Le parc du gouverneur est bordé par les eaux du Gange ; vis-à-vis les fenêtres du palais, sur la rive droite, s’étend Serampoor, jolie ville danoise, tout européenne d’aspect, jadis florissante, au temps où Chandernagor était autre chose qu’un comptoir démantelé. Je ne pense pas que, depuis bien des années, aucun navire soit venu de Copenhague à Serampoor. Maintenant qu’elle n’a plus pour s’enrichir nos guerres, grace à sa neutralité, cette petite factorerie est devenue le centre des missions baptistes, la grande officine des bibles traduites dans toutes les langues de l’Asie. Croirait-on qu’il y a vingt ans des pirates du Gange attaquèrent le comptoir danois, défendu par trente cypaies, triste combat, le dernier sans doute que verra jamais ce pavillon du nord sur le sol de l’Inde ? Hélas ! ce n’est pas à nous de rire de la décadence de ceux qui s’installèrent les premiers sur le territoire du grand Mogol. En nous avançant au milieu du fleuve, nous verrions presque flotter nos couleurs sur les rues désertes de Chandernagor.

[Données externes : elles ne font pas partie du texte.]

(** * CRM-AI: webhook ingestion, call-state reconciliation, outbound retries
      and the metrics cache

    A shallow embedding of
      - [webhooks/events.py]   (WebhookEventProcessor and the handlers),
      - [webhooks/handlers.py] (WebhookManager: delivery attempts and retries),
      - [validation/phone_validator.py] (PhoneValidator),
      - [database/models.py] and [database/connection.py] (the mapped
        classes, DatabaseManager.get_db_session and get_or_create_customer),
      - [monitoring/metrics.py] and [monitoring/collectors.py] (the TTL caches,
        the duration distribution and the real-time figures),
    followed by the properties of the specification that concern them, and
    by further properties of the same code.

    Modelling conventions.
      - Python values that come out of a JSON payload are values of [json];
        [None] is [JNull].  Numbers are integers.
      - A [datetime] is a number of microseconds ([Z]) counted from
        1970-01-01; a [timedelta] is a difference of two of them.
        [total_seconds] is the exact number of seconds, of which Python
        has the nearest float.
      - A table is the list of its rows in insertion order; a query
        [filter(...).first()] is the first matching row.
      - A database session has a committed store and a pending one.  Every
        operation that talks to the database consumes one entry of a fault
        schedule and raises when that entry is [true].
      - A row has the columns that [models.py] maps.  The constructor of a
        mapped class raises [TypeError] on a keyword that is not one of its
        attributes, and an assignment to a name that is not mapped makes a
        plain attribute of the Python object, which no flush writes.
      - [self.<name>] on a [WebhookEventProcessor] finds what the body of
        the class binds.  From [_handle_call_completed] on, [events.py]
        defines its functions at module level, with a [self] parameter:
        they are functions of the module, and [self.<name>] does not find
        them.
      - What [events.py] calls and the repository defines nowhere
        ([_upsert_customer], [_log_webhook], [_update_webhook_log], the two
        recorders of the metrics collector) is a parameter that may raise,
        see [EventsEnv]; in the repository as it is, each of them raises. *)

From Stdlib Require Import ZArith QArith String List Bool Lia.
From stdpp Require Import gmap strings list.
Import ListNotations.
(** * Player event emitter

    A shallow embedding of
    [src/core/server/extensions/playerFunctions/emit.ts]: the per-player
    helper functions that forward one typed event to a connected client
    through the host runtime ([alt.emitClient]).

    The host runtime is observable through a [Host] state: the log of
    sends (each tagged with the scheduler tick in which it happened), the
    warning log, the queue of callbacks deferred with [alt.nextTick], and
    the store of JavaScript objects that arguments refer to. Every exported
    function is a computation in the state monad [M] over [Host]. *)

From Stdlib Require Import PrimFloat.
From stdpp Require Import base gmap list strings.

Set Warnings "-inexact-float,-register-all".

Local Open Scope string_scope.
Local Open Scope list_scope.

(** ** JavaScript values *)

(** A JavaScript [number] is an IEEE 754 binary64 float. *)
Abbreviation number := float (only parsing).

(** Object identity: a reference into the object store. *)
Abbreviation loc := nat (only parsing).

(** Data as the transport serialises it: a tree without references. An
    array is the object of its indices. *)
Inductive Data :=
  | DUndefined
  | DNull
  | DBool (b : bool)
  | DNum (n : number)
  | DStr (s : string)
  | DObj (props : gmap string Data).

(** The properties of one object. *)
Abbreviation Obj := (gmap string Data) (only parsing).

(** A value handed to a function: a primitive, or a reference to an object
    that the caller shares with the callee. *)
Inductive Value :=
  | VUndefined
  | VNull
  | VBool (b : bool)
  | VNum (n : number)
  | VStr (s : string)
  | VRef (l : loc).

(** JavaScript truthiness, as tested by [if (x)] and [!x]. *)
Definition truthy (d : Data) : bool :=
  match d with
  | DUndefined | DNull => false
  | DBool b => b
  | DNum n => negb (is_zero n || is_nan n)
  | DStr s => negb (String.eqb s "")
  | DObj _ => true
  end.

(** [o.key]: a missing property reads as [undefined]. *)
Definition prop (o : Obj) (key : string) : Data :=
  default DUndefined (o !! key).

(** ** Players and events *)

(** [player.data]: the only field this file reads is [isDead]. *)
Record PlayerData := { isDead : bool }.

(** [alt.Player]: the session handle and the character data attached to it.
    The functions of this file read [player.data.isDead] and hand the
    player to the transport; they never assign to it. *)
Record Player := { pid : nat; data : PlayerData }.

(** The event-name constants used by this file: the members of
    [SYSTEM_EVENTS], [View_Events_Chat.Append] and
    [View_Events_Input_Menu.SetMenu]. *)
Inductive EventName :=
  | PLAYER_EMIT_ANIMATION
  | PLAYER_EMIT_SCENARIO
  | META_SET
  | View_Events_Chat_Append
  | PLAYER_EMIT_NOTIFICATION
  | PLAY_PARTICLE_EFFECT
  | PROGRESSBAR_CREATE
  | PROGRESSBAR_REMOVE
  | PLAYER_EMIT_SOUND_2D
  | PLAYER_EMIT_SOUND_3D
  | PLAYER_EMIT_FRONTEND_SOUND
  | PLAYER_EMIT_TASK_TIMELINE
  | View_Events_Input_Menu_SetMenu
  | PLAYER_EMIT_SPINNER
  | PLAYER_EMIT_SPINNER_CLEAR
  | PLAYER_EMIT_ERROR_SCREEN
  | PLAYER_EMIT_ERROR_SCREEN_CLEAR.

(** [ANIMATION_FLAGS] is a numeric enum; its members are combined by the
    callers and arrive here as a number. *)
Abbreviation ANIMATION_FLAGS := number (only parsing).

(** ** The host runtime *)

(** One outbound event as a test transport records it: the addressee, the
    event name, the serialised positional arguments, and the scheduler tick
    during which it was sent. *)
Record Send := mkSend {
  to : nat;
  event : EventName;
  payload : list Data;
  at_tick : nat
}.

(** The closures this file hands to [alt.nextTick]. The only one is
    [() => alt.emitClient(player, event, ...args)] in [meta]; it captures
    its free variables. *)
Inductive Callback :=
  | EmitLater (player : Player) (ev : EventName) (args : list Value).

Record Host := mkHost {
  tick : nat;                 (* scheduler-tick counter *)
  sent : list Send;           (* sends, oldest first *)
  warnings : list string;     (* alt.logWarning lines, oldest first *)
  deferred : list Callback;   (* alt.nextTick queue, oldest first *)
  store : gmap loc Obj;       (* the objects arguments refer to *)
  draws : nat                 (* random draws consumed so far *)
}.

(** State monad over the host. *)
Definition M (A : Type) : Type := Host -> A * Host.

Definition ret {A} (a : A) : M A := fun h => (a, h).

Definition bind {A B} (m : M A) (k : A -> M B) : M B :=
  fun h => k (m h).1 (m h).2.

Notation "x <- m ;; k" := (bind m (fun x => k))
  (at level 100, m at next level, right associativity).
Notation "m ;; k" := (bind m (fun _ => k))
  (at level 100, right associativity).

(** The host state after a computation, and its result. *)
Definition exec {A} (m : M A) (h : Host) : Host := (m h).2.
Definition result {A} (m : M A) (h : Host) : A := (m h).1.

(** What the transport puts on the wire for one argument: a primitive as it
    is, an object as the snapshot of its properties at the time of the
    send. *)
Definition serialize (st : gmap loc Obj) (v : Value) : Data :=
  match v with
  | VUndefined => DUndefined
  | VNull => DNull
  | VBool b => DBool b
  | VNum n => DNum n
  | VStr s => DStr s
  | VRef l => DObj (st !!! l)
  end.

Module alt.

(** [alt.emitClient(player, eventName, ...args)] *)
Definition emitClient (player : Player) (ev : EventName) (args : list Value)
  : M unit :=
  fun h =>
    (tt, mkHost (tick h)
                (sent h ++ [mkSend (pid player) ev
                                   (serialize (store h) <$> args) (tick h)])
                (warnings h) (deferred h) (store h) (draws h)).
Fixpoint pushOwn {A : Type} (key : jsstring) (value : A) (object : ObjectMap A)
  : ObjectMap A :=
  match object with
  | [] => [(key, [value])]
  | (k, values) :: more =>
      if jsstring_eq_dec k key then (k, values ++ [value]) :: more
      else (k, values) :: pushOwn key value more
  end.

(** [if (!object[key]) object[key] = []; object[key].push(value)]: under an
    inherited property name the test finds a truthy value without [push]. *)
Definition push {A : Type} (key : jsstring) (value : A) (object : ObjectMap A)
  : completion (ObjectMap A) :=
  if isObjectPrototypeKey key then ThrowTypeError
  else Normal (pushOwn key value object).

Record Indexes := {
  wordInformationsForReading : ObjectMap WordInformation;
  readingsForWord : ObjectMap jsstring
}.

(** The word, the reading and the tokens left of a line. *)
Definition parseHead (line : jsstring)
  : completion (jsstring * jsstring * list jsstring) :=
  match split SPACE line with
  | [] => ThrowTypeError
  | word :: tokens =>
      match tokens with
      | [] => ThrowTypeError
      | readingPart :: more =>
          if startsWithBracket readingPart then
            Normal (word,
                    String_replace
                      (String_replace readingPart [LEFT_BRACKET] [])
                      [RIGHT_BRACKET] [],
                    more)
          else Normal (word, word, tokens)
      end
  end.

Definition parseDefinitions (tokens : list jsstring) : list Definition_ :=
  let definitionParts := split SLASH (join SPACE tokens) in
  map parseDefinitionPart (tl (removelast definitionParts)).

(** One turn of the loop over the lines. *)
Definition processLine (indexes : Indexes) (line : jsstring)
  : completion Indexes :=
  match line with
  | [] => Normal indexes
  | _ :: _ =>
      parsed <- parseHead line ;;
      let '(word, reading, tokens) := parsed in
      let definitions := parseDefinitions tokens in
      byReading <- push reading
                     {| word := word; definitions := definitions |}
                     (wordInformationsForReading indexes) ;;
      byWord <- push word reading (readingsForWord indexes) ;;
      Normal {| wordInformationsForReading := byReading;
                readingsForWord := byWord |}
  end.

Fixpoint processLines (indexes : Indexes) (lines : list jsstring)
  : completion Indexes :=
  match lines with
  | [] => Normal indexes
  | line :: more =>
      indexes' <- processLine indexes line ;;
      processLines indexes' more
  end.

Definition emptyIndexes : Indexes :=
  {| wordInformationsForReading := []; readingsForWord := [] |}.

(** The script, from the text of the dictionary file: the first line is a
    header. *)
Definition buildIndexes (fileText : jsstring) : completion Indexes :=
  processLines emptyIndexes (tl (split NEWLINE fileText)).

(** The two indexes list the same pairs of word and reading. *)
Definition consistent (indexes : Indexes) : Prop :=
  forall w r,
    In r (get w (readingsForWord indexes))
    <-> exists information,
      In information (get r (wordInformationsForReading indexes))
      /\ word information = w.

(** A tag without parentheses and without white space. *)
Definition plainTag (tag : jsstring) : Prop :=
  Forall (fun c => c <> LEFT_PAREN /\ c <> RIGHT_PAREN
                   /\ isWhiteSpace c = false) tag.

(** How many values an object holds over all its keys. *)
Definition countValues {A : Type} (object : ObjectMap A) : nat :=
  list_sum (map (fun entry => List.length (snd entry)) object).

End ShiritoriWordData.

(** ** Facts about the string primitives *)

Example trim_example :
  trim (str "  hello there " ++ [IDEOGRAPHIC_SPACE]) = str "hello there".
Proof. reflexivity. Qed.

Example substring_example :
  substring (str "}echo hi") 0 5 = str "}echo"
  /\ substring (str "}echo hi") 6 8 = str "hi"
  /\ substring (str "}echo hi") 6 2 = str "cho ".
Proof. repeat split. Qed.

Example replace_example :
  String_replace (str "a" ++ [IDEOGRAPHIC_SPACE] ++ str "b"
                  ++ [IDEOGRAPHIC_SPACE] ++ str "c")
                 [IDEOGRAPHIC_SPACE] [SPACE]
  = str "a b" ++ [IDEOGRAPHIC_SPACE] ++ str "c".
Proof. reflexivity. Qed.
Definition set_priv v (p : t) : t :=
    mk v (name p) (type p) (index p) (is_enabled p) (format p)
       (buffer_num_min p) (buffer_size_min p) (buffer_num p) (buffer_size p)
       (component p) (capabilities p).
Definition set_name v (p : t) : t :=
    mk (priv p) v (type p) (index p) (is_enabled p) (format p)
       (buffer_num_min p) (buffer_size_min p) (buffer_num p) (buffer_size p)
       (component p) (capabilities p).
Definition set_type v (p : t) : t :=
    mk (priv p) (name p) v (index p) (is_enabled p) (format p)
       (buffer_num_min p) (buffer_size_min p) (buffer_num p) (buffer_size p)
       (component p) (capabilities p).
Definition set_index v (p : t) : t :=
    mk (priv p) (name p) (type p) v (is_enabled p) (format p)
       (buffer_num_min p) (buffer_size_min p) (buffer_num p) (buffer_size p)
       (component p) (capabilities p).
Definition set_is_enabled v (p : t) : t :=
    mk (priv p) (name p) (type p) (index p) v (format p)
       (buffer_num_min p) (buffer_size_min p) (buffer_num p) (buffer_size p)
       (component p) (capabilities p).
Definition set_format v (p : t) : t :=
    mk (priv p) (name p) (type p) (index p) (is_enabled p) v
       (buffer_num_min p) (buffer_size_min p) (buffer_num p) (buffer_size p)
       (component p) (capabilities p).
Definition set_buffer_num v (p : t) : t :=
    mk (priv p) (name p) (type p) (index p) (is_enabled p) (format p)
       (buffer_num_min p) (buffer_size_min p) v (buffer_size p)
       (component p) (capabilities p).
Definition set_buffer_size v (p : t) : t :=
    mk (priv p) (name p) (type p) (index p) (is_enabled p) (format p)
       (buffer_num_min p) (buffer_size_min p) (buffer_num p) v
       (component p) (capabilities p).
Definition set_component v (p : t) : t :=
    mk (priv p) (name p) (type p) (index p) (is_enabled p) (format p)
       (buffer_num_min p) (buffer_size_min p) (buffer_num p) (buffer_size p)
       v (capabilities p).

  (** [port->priv->core], the zeroed structure when [priv] is null. *)
Definition core (p : t) : Core.t :=
    match priv p with Some pr => Priv.core pr | None => Core.zero end.
  (** An assignment through [port->priv->core]. *)
Definition upd_core (f : Core.t -> Core.t) (p : t) : t :=
    match priv p with
    | Some pr => set_priv (Some (Priv.set_core (f (Priv.core pr)) pr)) p
    | None => p
    end.
End Port.
(** * Federated search bar: a shallow embedding of the search pipeline

    The development follows the JavaScript sources of the AdvancedSearch
    component:
    - [engine/scorer.js]        match detection, scoring, ranking, deduplication;
    - [engine/queryParser.js]   the query parser and its serializer;
    - [store/searchSlice.js]    participant helpers, the local search stage,
                                the remote fan-out, the merge and the cache.

    Conventions of the embedding.
    - A JavaScript string is a [string]: a sequence of 8-bit code units read as
      U+0000..U+00FF.  Case mapping and white space follow ECMAScript on that
      range; code units above U+00FF are outside the model.
    - A JavaScript number is a decimal fixed-point value with six fractional
      digits, stored as an integer count of millionths.  Six digits is the
      precision the scorer itself keeps ([toFixed(6)]); NaN only appears as the
      [None] of [to_number].
    - Code that can throw returns a [result]. *)

From Stdlib Require Import ZArith Lia Bool List Ascii String DecimalString.
From Stdlib Require Import Sorted Permutation.
From stdpp Require Import base strings gmap.
Import ListNotations.

Open Scope string_scope.
Open Scope Z_scope.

Mais est-il besoin d’aller jusque-là pour constater que nos établissemens dans l’Inde sont désormais des ruines et rien de plus ? Laissons, puisqu’il le faut, cette partie de l’Asie aux Anglais ; mais profitons de leur exemple, comme ils ont, là même, profité de celui de leurs devanciers, pour porter dans d’autres contrées notre civilisation, qui peut-être vaut bien la leur.


Théodore Pavie.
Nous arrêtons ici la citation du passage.